Харри: Итак. (С бешенной энергией бросается в монолог.) Я у Шарка на Турецкой Улице. На часах без четверти девять, по летнему времени. Среда. Одиннадцатое. Все, что у меня есть — это головная боль и пятицентовик 1918 года. Все, что я хочу — это чашку кофе. Если я потрачу пятицентовик на чашку кофе — домой мне придется идти пешком. Н-да, положеньице. Грек Джоржд играет с филлипинцем Педро в бильярд. Я в лохмотьях. А на них тридцати-пяти долларовые костюмы из ателье. У меня даже сигареты нет. Они курят тонкие кубинские сигары. Я думаю, как всегда: все кончено. Греку Джорджу приходится туго. Если я куплю одну чашку кофе — я захочу другую. Что происходит? Ухо болит! Мое ухо. Грек Джордж берет в руки кий. Трет его мелом. Изучает стол. Осторожно трогает кончик кия. Тук. Что происходит? Он сбил три шара! Что делаю я. Я сбит с толку. Я выхожу и покупаю утреннюю газету. На кой черт мне утренняя газета? Что мне нужно — это чашка кофе и хорошая подержанная машина. А я иду и покупаю утреннюю газету. Четверг. Двенадцатое. Может, заголовок обо мне. Я быстро проверяю. Нет. Заголовок не обо мне. Он о Гитлере. За семь тысяч миль отсюда. Я здесь. Кто такой Гитлер, черт побери? Кому трудно? Я оборачиваюсь? Всем трудно.

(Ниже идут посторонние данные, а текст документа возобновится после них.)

(** A prefix and eight to forty hexadecimal digits. *)
Definition hex_id (p s : text) : bool :=
  starts_with p s && (let d := drop (length p) s in (8 <=? length d)%nat && (length d <=? 40)%nat && forallb is_hex d).

Definition validateFileSystemId (v : text) : result text := if hex_id (txt "fs-") v then Ok v else Throw InvalidArgumentError.
Definition validateAccessPointId (v : text) : result text := if hex_id (txt "fsap-") v then Ok v else Throw InvalidArgumentError.
Definition validateVolumeName (v : text) : result text :=
  if (1 <=? length v)%nat && (length v <=? 100)%nat && forallb is_name_char v then Ok v else Throw InvalidArgumentError.

Record EfsVolume := {
  fileSystemId : text; accessPointId : text; name : option text; region : option text; v_readOnly : bool; mountTargetIp : option text
}.

Section Volumes.
Context (isIPv4 : text -> bool).

Definition validateMountTargetIp (v : text) : result text := if isIPv4 v then Ok v else Throw InvalidArgumentError.

(** [new EfsVolume(options)]. *)
Definition new_EfsVolume (fileSystemId accessPointId : text) (name region : option text) (readOnly : option bool) (mountTargetIp : option text)
    : result EfsVolume :=
  fs ← validateFileSystemId fileSystemId;
  ap ← validateAccessPointId accessPointId;
  n ← match name with None => Ok None | Some n => n ← validateVolumeName n; Ok (Some n) end;
  ip ← match mountTargetIp with None => Ok None | Some ip => ip ← validateMountTargetIp ip; Ok (Some ip) end;
  Ok {| Mounts.fileSystemId := fs; Mounts.accessPointId := ap; Mounts.name := n; Mounts.region := region;
        v_readOnly := default false readOnly; Mounts.mountTargetIp := ip |}.
End Volumes.

Definition last_part (s : text) : text := default [] (last (split_on 58 s)).
Definition hasInternetConnector (egress : list text) : bool :=
  existsb (fun connector => bool_decide (last_part connector = INTERNET_EGRESS_CONNECTOR)) egress.

Definition requireVolumeConnector (egress : option (list text)) : result unit :=
  let connectors := default [] egress in
  if bool_decide (connectors = []) then Throw InvalidArgumentError
  else if hasInternetConnector connectors then Throw InvalidArgumentError
  else if (1 <? length connectors)%nat then Throw InvalidArgumentError
  else Ok tt.

(** A value of [volumes]: a volume, or something else. *)
Fixpoint volume_values (entries : list (text * option EfsVolume)) : result (list (text * EfsVolume)) :=
  match entries with
  | [] => Ok []
  | (path, Some v) :: entries => rest ← volume_values entries; Ok ((path, v) :: rest)
  | _ => Throw InvalidArgumentError
  end.

Definition planVolumes (volumes : list (text * option EfsVolume)) (imageVariant : option text) (egress : option (list text))
    (executionRoleArn : option text) : result (list (text * EfsVolume)) :=
  if bool_decide (volumes = []) then Throw InvalidArgumentError
  else if (EFS_VOLUMES_MAX_PER_SANDBOX <? length volumes)%nat then Throw InvalidArgumentError
  else
    validated ← volume_values volumes;
    _ ← validateMountPaths validated.*1;
    _ ← requireEfsFor imageVariant;
    _ ← requireVolumeConnector egress;
    _ ← throw_if (match executionRoleArn with Some r => bool_decide (r = []) | None => true end) InvalidArgumentError;
    Ok validated.

Definition knownCode (errorClass : option text) : text :=
  match errorClass with None => UNKNOWN_VOLUME_ERROR_CODE | Some c => known VOLUME_MOUNT_ERROR_CLASSES UNKNOWN_VOLUME_ERROR_CODE c end.

Definition volume_result (code : Z) (errorClass : text) : option thrown :=
  if (code =? APPLIED) || (code =? PENDING) then None
  else if (code =? UNSUPPORTED) then Some (err UnimplementedError)
  else Some (err_code VolumeMountError (knownCode (class_of errorClass))).

(** The states of the volumes, the last one of a path. *)
Definition volume_states (volumes : list MountState) : gmap text MountState := foldl (fun m s => <[mountPath s := s]> m) ∅ volumes.
(** How an operation with a handler ends when it fails: the operation failed, the handler
    ran to its end, or the fuel was out. *)
Lemma on_failure_cases {A} reason (m : M A) h w f w' :
  (forall e w, (h e w).1 = inl tt) -> on_failure reason m h w = (inr f, w') ->
  (f = OutOfFuel /\ m w = (inr OutOfFuel, w')) \/
  exists e w1, (m w = (inr (Throws e), w1) \/ (m w = (inr AbortedBySignal, w1) /\ e = reason)) /\ w' = (h e w1).2 /\ f = Throws e.
Proof.
  intros Hh. unfold on_failure. destruct (m w) as [[a|[e| |]] w1]; [done|..|].
  - unfold bind. specialize (Hh e w1). destruct (h e w1) as [r w2] eqn:E. cbn in Hh. subst r. intros [= <- <-]. right. exists e, w1. rewrite E. auto.
  - unfold bind. specialize (Hh reason w1). destruct (h reason w1) as [r w2] eqn:E. cbn in Hh. subst r. intros [= <- <-]. right. exists reason, w1. rewrite E. auto.
  - intros [= <- <-]. by left.
Qed.

Lemma on_failure_ok {A} reason (m : M A) h w a w' : on_failure reason m h w = (inl a, w') -> m w = (inl a, w').
Proof.
  unfold on_failure. destruct (m w) as [[a'|[e| |]] w1]; [done|..|done]; unfold bind; by destruct (h _ w1) as [[]].
Qed.

Context (keep : bool).

(** An operation that, when it fails, leaves no machine behind, unless the caller wants it kept. *)
Definition tidy {A} (m : M A) : Prop :=
  leaves ahead m /\ forall w f w', m w = (inr f, w') -> f <> OutOfFuel -> keep = true \/ gone env w w'.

Пауза. Крапп приближается к Харри словно готовится арестовать опасного преступника. Харри отбегает к вращающимся дверям. МакКарти останавливает Краппа.


МакКарти: (обращаясь к Харри) В жизни не слыхал такой хохмы. И не видал тоже.

Харри: (снова подходит к МакКарти) Тогда почему вы не смеетесь?

МакКарти: Не знаю, пока что.

Харри: У меня полно смешных идей, но они никого не смешат.

МакКарти: (задумчиво) А может ты, сам того не ожидая, отрыл новый жанр комедии?

Харри: Ну и на что он мне, раз никто не смеется?

МакКарти: Смех бывает разным, сынок. Вообще, если честно, я смеюсь, но только не вслух.

Харри: А я хочу слышать смех. Слышать. Для этого я и придумываю свои монологи.

МакКарти: Ну. Может, со временем люди поймут. Пошли, Крапп. До скорого, Джо. (МакКарти и Крапп выходят).

Джо: До скорого. (После короткой паузы.) Эй, Ник.

Ник: Да?

Джо: В следующем забеге поставь на МакКарти.

Ник: Ты с ума сошел. Эта не конь, а предатель, мерзкий…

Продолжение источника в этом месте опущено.